Extracted entries below:
(* ===== verification/Pipeline.v ===== *)
(** * The compiler (src/src/compile/mod.rs)

    From source files to an executable: the files of a program are found by
    following imports, parsed, and passed through the stages of Modules.v and
    CallGraph.v; the result is linked (Link.v).

    The file system, the generated parser and the hash that makes file ids are
    arguments.  [fuel] bounds the walks, and [files] the number of files that
    are opened. *)

From Stdlib Require Import ZArith Lia.
From S2P Require Import Prelude U256 StringTab Pos SourceLines Opcodes Crypto BufferTree Values Insns InsnFacts StraightLine TupleTree StripLabels Types TypesThms TypedAst Ast Link Codegen TypecheckOps Typecheck TypeSoundness Flow Inline Modules ModulesThms CallGraph.

#[local] Set Warnings "-clear-no-such-hyp".

(** ** Parsing *)

(** [lalrpop_util::ParseError] *)
Inductive ParseError :=
| UnrecognizedToken (offset end_ : Z) (expected : list string)
| InvalidToken (location : Z)
| UnrecognizedEOF (location : Z) (expected : list string)
| ExtraToken (offset end_ : Z)
| UserError (error : string).

(** What parsing gives: the declarations, the string table, the constants that
    are declared and those that are used, errors and warnings. *)
Record parsed := mkParsed {
  p_decls : list Ast.TopLevelDecl;
  p_string_table : StringTable.t;
  p_local_constants : gmap string Location.t;
  p_used_constants : gset string;
  p_errors : list CompileError;
  p_warnings : list CompileError;
}.

Record error_system := mkErrorSystem { errors : list CompileError; warnings : list CompileError }.

Inductive file_result := NotOpened | NotRead | Contents (source : list Z).

(** The options of [CompileStruct]. *)
Record options := mkOptions {
  o_debug_mode : bool;
  o_test_mode : bool;
  o_warnings_are_errors : bool;
  o_inline : option InliningHeuristic;
  o_must_use_global_consts : bool;
  o_release_build : bool;
  o_no_builtins : bool;
}.

Section compiler.
Context `{Crypto} (biguint_parse_bytes : string → Z → option Z).
(** [init_constant_table] for the constants file of the options, see Constants.v *)
Context (constants : outcome CompileError (gmap string Z)).
(** [DeclsParser::new().parse(..)] on the text, the file id, the path, the constants *)
Context (parser : list Z → Z → path_t → StringTable.t → gmap string Z → gset string → error_system → sum ParseError parsed).
(** [File::open] and [read_to_string] *)
Context (read_file : string → file_result).
(** [DefaultHasher] *)
Context (file_hash : path_t → Z).
Context (fuel : nat).

Definition parse_error (lines : Lines.t) (file_id : Z) (e : ParseError) : outcome CompileError parsed :=
  match e with
  | UnrecognizedToken offset _ expected =>
      loc ← unwrap (Lines.location lines (as_u32 offset) file_id);
      Err (CompileError_new "Compile error: unexpected token" (String.append ", expected one of: " (comma_list expected)) [loc])
  | InvalidToken location =>
      Err (CompileError_new "Compile error" "found invalid token" (option_list (Lines.location lines (as_u32 location) file_id)))
  | UnrecognizedEOF location expected =>
      Err (CompileError_new "Compile error: unexpected end of file" (String.append "expected one of: " (comma_list expected))
             (option_list (Lines.location lines (as_u32 location) file_id)))
  | ExtraToken offset _ =>
      loc ← unwrap (Lines.location lines (as_u32 offset) file_id);
      Err (CompileError_new "Compile error: extra token" "" [loc])
  | UserError error =>
      Err (CompileError_new "Internal error" (String.append "This should be impossible under the new error system " error) [])
  end.

(** The declarations, the string table, the used constants and the error system after it. *)
Definition parse_from_source (source : list Z) (file_id : Z) (file_path : path_t) (es : error_system)
    : outcome CompileError (list Ast.TopLevelDecl * StringTable.t * gset string * error_system) :=
  let source := strip_comments false source in
  let lines := Lines.new source in
  consts ← constants;
  p ← (match parser source file_id file_path StringTable.new consts ∅ es with
       | inl e => parse_error lines file_id e
       | inr p => Ok p
       end);
  let unused := filter (λ entry : string * Location.t, entry.1 ∉ p_used_constants p) (map_to_list (p_local_constants p)) in
  Ok (p_decls p, p_string_table p, p_used_constants p,
      mkErrorSystem (p_errors p)
        (p_warnings p ++ ((λ entry : string * Location.t, warning "Constant is never used" [entry.2]) <$> unused))).

(** ** Files *)

(** The name of the file of a module; without a first component a panic. *)
Definition file_name (path : path_t) : outcome CompileError string :=
  match path with
  | [] => Panic
  | [first] => Ok (String.append first ".mini")
  | first :: second :: _ =>
      Ok (String.append
            (if bool_decide (first = "std") then String.append "../stdlib/" second
             else if bool_decide (first = "core") then String.append "../builtin/" second
             else first) ".mini")
  end.

Record tree := mkTree {
  t_programs : gmap path_t SourceModule;
  t_import_map : list (path_t * list Ast.Import);
  t_seen : gset path_t;
}.

(** One file that has not been seen. *)
Definition add_file (folder : string) (builtins : bool) (path : path_t) (t : tree) (es : error_system)
    : outcome CompileError (tree * list path_t * error_system) :=
  name ← file_name path;
  match read_file (join_path folder name) with
  | NotOpened => Err (CompileError_new "Compile error" "Can not open" [])
  | NotRead => Err (CompileError_new "Compile error" "Can not read" [])
  | Contents source =>
      '(decls, string_table, used_constants, es) ← parse_from_source source (file_hash path) path es;
      let d := sort_top_level_decls decls path builtins in
      Ok (mkTree (<[path := mkModule [] (sd_funcs d) (sd_named_types d) used_constants (sd_global_vars d) (sd_imports d)
                              string_table (sd_func_table d) path name]> (t_programs t))
                 (t_import_map t ++ [(path, sd_imports d)]) ({[path]} ∪ t_seen t),
          Ast.i_path <$> sd_imports d, es)
  end.

(** The loop over the paths to visit; the last one is taken first. *)
Fixpoint program_tree_loop (files : nat) (folder : string) (builtins : bool) (paths : list path_t) (t : tree) (es : error_system)
    : FM (tree * error_system) :=
  match files with
  | O => None
  | S files =>
      match list.last paths with
      | None => mret (t, es)
      | Some path =>
          let paths := removelast paths in
          if bool_decide (path ∈ t_seen t) then program_tree_loop files folder builtins paths t es
          else
            '(t, imported, es) ← Some (add_file folder builtins path t es);
            program_tree_loop files folder builtins (paths ++ imported) t es
      end
  end.

Definition main_path (library : option string) (main : string) : path_t :=
  match library with Some lib => [lib; main] | None => [main] end.

Definition create_program_tree (files : nat) (folder : string) (library : option string) (main : string) (builtins : bool)
    (es : error_system) : FM (tree * error_system) :=
  program_tree_loop files folder builtins [main_path library main] (mkTree ∅ [] ∅) es.

(** ** The stages *)

(** [String::cmp]: by bytes *)
Fixpoint string_leb (a b : string) : bool :=
  match a, b with
  | EmptyString, _ => true
  | _, EmptyString => false
  | String x a, String y b =>
      if Nat.ltb (Ascii.nat_of_ascii x) (Ascii.nat_of_ascii y) then true
      else if Nat.eqb (Ascii.nat_of_ascii x) (Ascii.nat_of_ascii y) then string_leb a b else false
  end.
Fixpoint insert_module (m : SourceModule) (l : list SourceModule) : list SourceModule :=
  match l with
  | [] => [m]
  | m' :: l' => if string_leb (m_name m') (m_name m) then m :: l else m' :: insert_module m l'
  end.

(** The main module, then the others by descending name; without a main module a panic. *)
Definition order_modules (programs : gmap path_t SourceModule) (main : path_t) : FM (list SourceModule) :=
  first ← unwrap_fm (programs !! main);
  mret (first :: foldr insert_module [] (map_to_list (delete main programs)).*2).

Definition set_warnings (es : error_system) (w : list CompileError) : error_system := mkErrorSystem (errors es) w.

(** Control flow analysis: the warnings and the call graph of each module. *)
Definition flow_stage (modules : list TypeCheckedModule) (w : list CompileError) : FM (program_graph * list CompileError) :=
  fold_fm (λ m acc,
    w ← module_flowcheck fuel m acc.2;
    cg ← build_callgraph fuel m;
    mret (<[tm_path m := cg]> acc.1, w)) modules (∅, w).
End of Extracted entries.
Exercise objective -> Beginning at the line with "(** One file that has not been seen. *)" and stopping after the line with "path) path es;", please write out every line of the data above exactly and nothing else.

Solved exercise ->
(** One file that has not been seen. *)
Definition add_file (folder : string) (builtins : bool) (path : path_t) (t : tree) (es : error_system)
    : outcome CompileError (tree * list path_t * error_system) :=
  name ← file_name path;
  match read_file (join_path folder name) with
  | NotOpened => Err (CompileError_new "Compile error" "Can not open" [])
  | NotRead => Err (CompileError_new "Compile error" "Can not read" [])
  | Contents source =>
      '(decls, string_table, used_constants, es) ← parse_from_source source (file_hash path) path es;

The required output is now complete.